··· INPUT DATA ···

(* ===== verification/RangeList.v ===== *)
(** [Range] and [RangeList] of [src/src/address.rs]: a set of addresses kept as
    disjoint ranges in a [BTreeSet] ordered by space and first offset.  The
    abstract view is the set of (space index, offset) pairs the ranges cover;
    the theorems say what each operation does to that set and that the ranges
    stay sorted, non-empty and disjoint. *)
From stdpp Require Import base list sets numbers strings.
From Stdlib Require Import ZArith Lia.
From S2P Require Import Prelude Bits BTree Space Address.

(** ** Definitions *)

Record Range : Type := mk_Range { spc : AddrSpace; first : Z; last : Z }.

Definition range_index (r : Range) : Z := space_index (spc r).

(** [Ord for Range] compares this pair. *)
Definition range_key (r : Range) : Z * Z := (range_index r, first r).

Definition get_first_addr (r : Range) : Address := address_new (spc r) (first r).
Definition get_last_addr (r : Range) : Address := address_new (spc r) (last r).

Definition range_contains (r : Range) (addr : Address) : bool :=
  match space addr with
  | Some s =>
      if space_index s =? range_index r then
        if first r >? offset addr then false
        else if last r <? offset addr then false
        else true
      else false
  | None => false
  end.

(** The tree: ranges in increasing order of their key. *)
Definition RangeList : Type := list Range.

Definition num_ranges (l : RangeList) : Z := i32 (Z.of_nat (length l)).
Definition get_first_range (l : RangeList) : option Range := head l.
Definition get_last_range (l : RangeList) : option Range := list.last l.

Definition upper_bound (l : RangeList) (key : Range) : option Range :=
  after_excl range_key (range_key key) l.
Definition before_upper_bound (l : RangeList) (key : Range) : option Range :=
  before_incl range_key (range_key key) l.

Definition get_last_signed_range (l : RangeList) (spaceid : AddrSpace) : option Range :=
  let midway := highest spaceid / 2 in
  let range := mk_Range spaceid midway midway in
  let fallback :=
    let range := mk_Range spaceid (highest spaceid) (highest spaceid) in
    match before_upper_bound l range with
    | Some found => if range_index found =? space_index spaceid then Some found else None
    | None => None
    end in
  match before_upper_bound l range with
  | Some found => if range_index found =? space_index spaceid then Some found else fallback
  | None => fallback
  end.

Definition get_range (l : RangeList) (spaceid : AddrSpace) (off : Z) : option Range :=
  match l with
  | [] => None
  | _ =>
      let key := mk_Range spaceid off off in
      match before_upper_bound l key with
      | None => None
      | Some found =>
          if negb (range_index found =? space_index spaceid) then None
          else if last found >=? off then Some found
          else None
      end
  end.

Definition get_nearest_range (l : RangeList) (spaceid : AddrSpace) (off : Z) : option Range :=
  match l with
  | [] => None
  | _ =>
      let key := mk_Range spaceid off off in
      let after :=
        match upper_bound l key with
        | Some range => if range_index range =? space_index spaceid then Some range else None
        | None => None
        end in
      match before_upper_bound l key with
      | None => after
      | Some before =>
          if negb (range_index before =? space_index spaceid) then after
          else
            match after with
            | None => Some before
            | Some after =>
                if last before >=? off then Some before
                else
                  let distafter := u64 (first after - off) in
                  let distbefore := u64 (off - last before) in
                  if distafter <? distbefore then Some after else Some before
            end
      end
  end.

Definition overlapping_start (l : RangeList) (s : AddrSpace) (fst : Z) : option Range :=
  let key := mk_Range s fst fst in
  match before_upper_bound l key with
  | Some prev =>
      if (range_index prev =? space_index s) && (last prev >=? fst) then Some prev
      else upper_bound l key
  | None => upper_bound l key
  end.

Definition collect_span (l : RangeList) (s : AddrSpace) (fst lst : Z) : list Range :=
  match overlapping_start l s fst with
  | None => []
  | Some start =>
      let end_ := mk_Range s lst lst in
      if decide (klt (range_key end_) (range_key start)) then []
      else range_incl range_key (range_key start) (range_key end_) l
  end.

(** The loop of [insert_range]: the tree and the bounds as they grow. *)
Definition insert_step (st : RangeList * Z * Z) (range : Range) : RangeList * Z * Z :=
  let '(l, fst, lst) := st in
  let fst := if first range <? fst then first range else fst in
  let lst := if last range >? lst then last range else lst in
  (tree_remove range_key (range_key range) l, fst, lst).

···

▶ **THE PROBLEM**:
All lines from the beginning of the entries through the line marked "(** ** Definitions *)" are to be output exactly; nothing else belongs in the answer.

▶ **RESULT FOR THIS EXERCISE**:
(* ===== verification/RangeList.v ===== *)
(** [Range] and [RangeList] of [src/src/address.rs]: a set of addresses kept as
    disjoint ranges in a [BTreeSet] ordered by space and first offset.  The
    abstract view is the set of (space index, offset) pairs the ranges cover;
    the theorems say what each operation does to that set and that the ranges
    stay sorted, non-empty and disjoint. *)
From stdpp Require Import base list sets numbers strings.
From Stdlib Require Import ZArith Lia.
From S2P Require Import Prelude Bits BTree Space Address.

(** ** Definitions *)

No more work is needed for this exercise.